Copy exactly the lines of the data below that run from the line holding "- [ClockProtocol.v]: under" through the line holding "- [BaselineTheorems.v]: every", both ends included.
----------
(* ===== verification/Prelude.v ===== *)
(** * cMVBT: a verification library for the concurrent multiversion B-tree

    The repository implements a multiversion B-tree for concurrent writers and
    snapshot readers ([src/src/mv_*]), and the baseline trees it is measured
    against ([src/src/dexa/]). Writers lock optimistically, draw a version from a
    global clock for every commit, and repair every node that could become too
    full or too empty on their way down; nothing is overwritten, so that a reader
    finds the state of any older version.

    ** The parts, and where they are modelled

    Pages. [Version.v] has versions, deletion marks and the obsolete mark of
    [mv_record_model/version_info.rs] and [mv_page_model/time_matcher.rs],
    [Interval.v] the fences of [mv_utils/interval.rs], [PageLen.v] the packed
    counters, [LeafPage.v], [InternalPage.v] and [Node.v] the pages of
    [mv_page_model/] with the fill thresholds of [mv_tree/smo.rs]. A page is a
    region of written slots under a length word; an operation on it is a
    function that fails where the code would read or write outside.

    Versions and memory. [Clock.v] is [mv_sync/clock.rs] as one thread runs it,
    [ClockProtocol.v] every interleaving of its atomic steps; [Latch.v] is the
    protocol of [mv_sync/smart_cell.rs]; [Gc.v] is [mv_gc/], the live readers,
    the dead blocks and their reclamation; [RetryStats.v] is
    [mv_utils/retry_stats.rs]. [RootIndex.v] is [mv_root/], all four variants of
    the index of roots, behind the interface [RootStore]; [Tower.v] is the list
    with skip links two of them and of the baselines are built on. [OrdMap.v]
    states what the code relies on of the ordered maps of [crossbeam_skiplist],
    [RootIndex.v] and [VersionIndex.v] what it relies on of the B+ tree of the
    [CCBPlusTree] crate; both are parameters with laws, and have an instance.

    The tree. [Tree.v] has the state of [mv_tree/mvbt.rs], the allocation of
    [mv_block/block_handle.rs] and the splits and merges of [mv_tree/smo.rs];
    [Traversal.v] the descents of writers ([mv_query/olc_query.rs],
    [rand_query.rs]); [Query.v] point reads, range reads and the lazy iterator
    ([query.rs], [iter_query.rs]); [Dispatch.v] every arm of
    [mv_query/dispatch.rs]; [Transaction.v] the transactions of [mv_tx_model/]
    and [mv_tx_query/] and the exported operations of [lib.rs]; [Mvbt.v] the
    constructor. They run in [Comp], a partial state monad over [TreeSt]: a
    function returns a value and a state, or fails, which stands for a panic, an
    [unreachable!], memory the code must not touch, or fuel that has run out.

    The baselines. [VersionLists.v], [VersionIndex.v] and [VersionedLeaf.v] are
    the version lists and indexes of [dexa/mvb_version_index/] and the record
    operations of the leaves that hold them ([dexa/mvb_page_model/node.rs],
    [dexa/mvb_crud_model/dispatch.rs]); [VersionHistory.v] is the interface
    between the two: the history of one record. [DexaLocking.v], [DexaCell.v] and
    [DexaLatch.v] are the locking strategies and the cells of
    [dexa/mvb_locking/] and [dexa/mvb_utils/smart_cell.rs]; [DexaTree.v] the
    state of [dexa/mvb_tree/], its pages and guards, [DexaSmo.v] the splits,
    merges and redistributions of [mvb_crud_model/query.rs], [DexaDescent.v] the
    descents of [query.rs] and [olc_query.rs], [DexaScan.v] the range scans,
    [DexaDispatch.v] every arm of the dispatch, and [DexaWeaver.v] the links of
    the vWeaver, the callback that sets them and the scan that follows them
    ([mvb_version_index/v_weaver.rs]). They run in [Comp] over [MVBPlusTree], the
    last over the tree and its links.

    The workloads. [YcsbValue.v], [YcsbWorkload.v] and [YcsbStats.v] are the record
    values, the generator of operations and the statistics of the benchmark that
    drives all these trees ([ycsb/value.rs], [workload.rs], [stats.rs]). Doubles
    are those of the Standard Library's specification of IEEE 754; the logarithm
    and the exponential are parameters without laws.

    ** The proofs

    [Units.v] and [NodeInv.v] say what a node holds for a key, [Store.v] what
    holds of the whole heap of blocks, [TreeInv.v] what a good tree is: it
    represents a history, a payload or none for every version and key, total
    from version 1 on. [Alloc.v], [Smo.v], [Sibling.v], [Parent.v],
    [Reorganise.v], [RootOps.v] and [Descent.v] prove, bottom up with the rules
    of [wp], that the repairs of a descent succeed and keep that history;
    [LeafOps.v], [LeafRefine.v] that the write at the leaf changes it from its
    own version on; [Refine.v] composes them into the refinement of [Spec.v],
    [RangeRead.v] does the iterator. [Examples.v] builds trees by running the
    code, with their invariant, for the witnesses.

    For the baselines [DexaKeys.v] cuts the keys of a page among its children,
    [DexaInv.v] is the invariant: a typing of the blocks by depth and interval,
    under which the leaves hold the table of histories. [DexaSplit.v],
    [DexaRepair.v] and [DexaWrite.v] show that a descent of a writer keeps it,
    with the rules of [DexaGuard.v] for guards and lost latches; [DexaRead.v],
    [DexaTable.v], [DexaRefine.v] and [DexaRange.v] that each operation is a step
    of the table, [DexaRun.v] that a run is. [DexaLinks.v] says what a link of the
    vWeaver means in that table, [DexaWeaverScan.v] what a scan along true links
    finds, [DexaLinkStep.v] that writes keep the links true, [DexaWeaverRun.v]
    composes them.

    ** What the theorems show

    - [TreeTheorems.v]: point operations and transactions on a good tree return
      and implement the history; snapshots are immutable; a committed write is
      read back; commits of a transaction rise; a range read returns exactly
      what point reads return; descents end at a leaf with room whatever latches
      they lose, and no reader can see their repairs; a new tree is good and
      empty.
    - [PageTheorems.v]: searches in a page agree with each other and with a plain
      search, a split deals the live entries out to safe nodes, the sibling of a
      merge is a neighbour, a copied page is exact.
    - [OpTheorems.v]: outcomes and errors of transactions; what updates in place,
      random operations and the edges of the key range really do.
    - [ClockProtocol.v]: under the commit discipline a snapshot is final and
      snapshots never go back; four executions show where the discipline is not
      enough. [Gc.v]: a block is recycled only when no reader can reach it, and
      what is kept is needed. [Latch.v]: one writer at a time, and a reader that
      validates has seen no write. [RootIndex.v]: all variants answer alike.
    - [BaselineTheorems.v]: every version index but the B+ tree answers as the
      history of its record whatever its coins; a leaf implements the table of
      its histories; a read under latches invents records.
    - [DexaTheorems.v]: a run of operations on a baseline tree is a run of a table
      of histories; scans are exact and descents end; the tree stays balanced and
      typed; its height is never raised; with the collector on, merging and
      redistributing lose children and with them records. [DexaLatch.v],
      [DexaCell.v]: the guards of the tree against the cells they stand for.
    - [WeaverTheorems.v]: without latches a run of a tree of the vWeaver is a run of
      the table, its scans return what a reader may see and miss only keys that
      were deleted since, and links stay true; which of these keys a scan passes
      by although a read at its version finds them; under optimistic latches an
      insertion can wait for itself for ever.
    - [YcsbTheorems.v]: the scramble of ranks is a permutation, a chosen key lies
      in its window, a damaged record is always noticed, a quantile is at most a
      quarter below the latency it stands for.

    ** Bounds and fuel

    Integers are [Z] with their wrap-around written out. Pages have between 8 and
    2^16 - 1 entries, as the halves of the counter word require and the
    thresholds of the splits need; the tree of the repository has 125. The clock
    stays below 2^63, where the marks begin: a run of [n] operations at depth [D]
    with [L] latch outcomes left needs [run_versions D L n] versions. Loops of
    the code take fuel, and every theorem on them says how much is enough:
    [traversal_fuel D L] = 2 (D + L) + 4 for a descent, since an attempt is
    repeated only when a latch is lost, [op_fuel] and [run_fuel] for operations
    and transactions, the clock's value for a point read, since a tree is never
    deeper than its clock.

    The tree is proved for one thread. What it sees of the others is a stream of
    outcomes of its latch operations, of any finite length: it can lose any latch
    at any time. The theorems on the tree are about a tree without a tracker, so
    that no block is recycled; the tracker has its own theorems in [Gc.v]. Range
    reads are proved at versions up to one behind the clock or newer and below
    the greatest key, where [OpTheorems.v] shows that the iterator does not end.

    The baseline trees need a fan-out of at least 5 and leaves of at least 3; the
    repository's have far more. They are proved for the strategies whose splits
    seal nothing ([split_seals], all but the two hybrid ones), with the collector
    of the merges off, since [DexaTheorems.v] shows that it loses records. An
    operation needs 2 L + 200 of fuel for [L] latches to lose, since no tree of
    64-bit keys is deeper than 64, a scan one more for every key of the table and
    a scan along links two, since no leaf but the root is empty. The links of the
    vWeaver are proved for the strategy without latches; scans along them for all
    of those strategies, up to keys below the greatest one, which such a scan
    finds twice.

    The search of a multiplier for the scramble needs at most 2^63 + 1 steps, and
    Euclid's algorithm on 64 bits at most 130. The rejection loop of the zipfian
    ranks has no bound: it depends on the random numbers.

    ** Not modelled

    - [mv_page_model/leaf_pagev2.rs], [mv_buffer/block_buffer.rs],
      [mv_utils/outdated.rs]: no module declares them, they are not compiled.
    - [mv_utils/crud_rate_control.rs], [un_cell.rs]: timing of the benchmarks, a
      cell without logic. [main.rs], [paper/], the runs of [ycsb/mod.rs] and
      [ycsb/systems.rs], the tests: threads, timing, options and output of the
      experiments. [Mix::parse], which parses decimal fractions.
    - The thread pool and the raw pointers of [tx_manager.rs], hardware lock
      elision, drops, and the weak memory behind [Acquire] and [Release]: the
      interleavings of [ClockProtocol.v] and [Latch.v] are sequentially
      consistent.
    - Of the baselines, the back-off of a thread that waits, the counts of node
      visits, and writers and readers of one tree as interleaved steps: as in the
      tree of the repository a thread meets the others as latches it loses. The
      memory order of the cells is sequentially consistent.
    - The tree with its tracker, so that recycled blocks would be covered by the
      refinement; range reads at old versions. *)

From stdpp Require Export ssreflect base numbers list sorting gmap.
----------
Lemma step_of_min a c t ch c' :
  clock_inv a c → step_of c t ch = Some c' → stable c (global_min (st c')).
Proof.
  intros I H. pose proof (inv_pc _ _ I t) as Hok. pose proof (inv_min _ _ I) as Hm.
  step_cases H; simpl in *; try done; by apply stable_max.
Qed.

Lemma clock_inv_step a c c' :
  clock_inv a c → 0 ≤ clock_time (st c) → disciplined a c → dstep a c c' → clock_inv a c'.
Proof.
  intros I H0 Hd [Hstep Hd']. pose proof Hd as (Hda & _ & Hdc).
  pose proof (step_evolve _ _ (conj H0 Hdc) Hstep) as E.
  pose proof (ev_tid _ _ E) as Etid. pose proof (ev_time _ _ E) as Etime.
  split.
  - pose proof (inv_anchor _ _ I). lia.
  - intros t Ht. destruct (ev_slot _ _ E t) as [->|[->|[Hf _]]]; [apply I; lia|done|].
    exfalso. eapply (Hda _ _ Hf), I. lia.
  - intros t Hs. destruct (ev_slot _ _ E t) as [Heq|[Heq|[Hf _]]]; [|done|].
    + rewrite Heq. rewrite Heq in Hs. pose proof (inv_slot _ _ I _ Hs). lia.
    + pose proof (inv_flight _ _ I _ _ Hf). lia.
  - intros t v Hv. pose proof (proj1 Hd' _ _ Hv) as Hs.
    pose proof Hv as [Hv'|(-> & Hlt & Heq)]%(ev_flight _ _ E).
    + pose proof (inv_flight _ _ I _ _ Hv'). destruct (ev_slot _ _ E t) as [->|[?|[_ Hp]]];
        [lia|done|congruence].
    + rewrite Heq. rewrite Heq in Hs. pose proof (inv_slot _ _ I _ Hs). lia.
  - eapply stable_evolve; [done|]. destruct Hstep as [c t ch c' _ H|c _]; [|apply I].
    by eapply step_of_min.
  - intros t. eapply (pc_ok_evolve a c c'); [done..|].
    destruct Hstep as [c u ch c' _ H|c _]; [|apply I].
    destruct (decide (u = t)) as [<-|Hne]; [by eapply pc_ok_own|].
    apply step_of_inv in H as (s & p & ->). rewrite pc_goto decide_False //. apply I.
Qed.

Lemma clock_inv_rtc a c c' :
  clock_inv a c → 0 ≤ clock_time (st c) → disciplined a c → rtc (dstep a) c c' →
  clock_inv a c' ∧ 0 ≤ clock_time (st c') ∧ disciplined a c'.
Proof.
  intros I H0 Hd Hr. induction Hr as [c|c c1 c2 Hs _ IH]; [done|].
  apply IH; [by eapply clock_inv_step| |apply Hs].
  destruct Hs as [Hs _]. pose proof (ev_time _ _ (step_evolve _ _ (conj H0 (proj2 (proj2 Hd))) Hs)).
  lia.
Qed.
----------
#### Result for this exercise
    - [ClockProtocol.v]: under the commit discipline a snapshot is final and
      snapshots never go back; four executions show where the discipline is not
      enough. [Gc.v]: a block is recycled only when no reader can reach it, and
      what is kept is needed. [Latch.v]: one writer at a time, and a reader that
      validates has seen no write. [RootIndex.v]: all variants answer alike.
    - [BaselineTheorems.v]: every version index but the B+ tree answers as the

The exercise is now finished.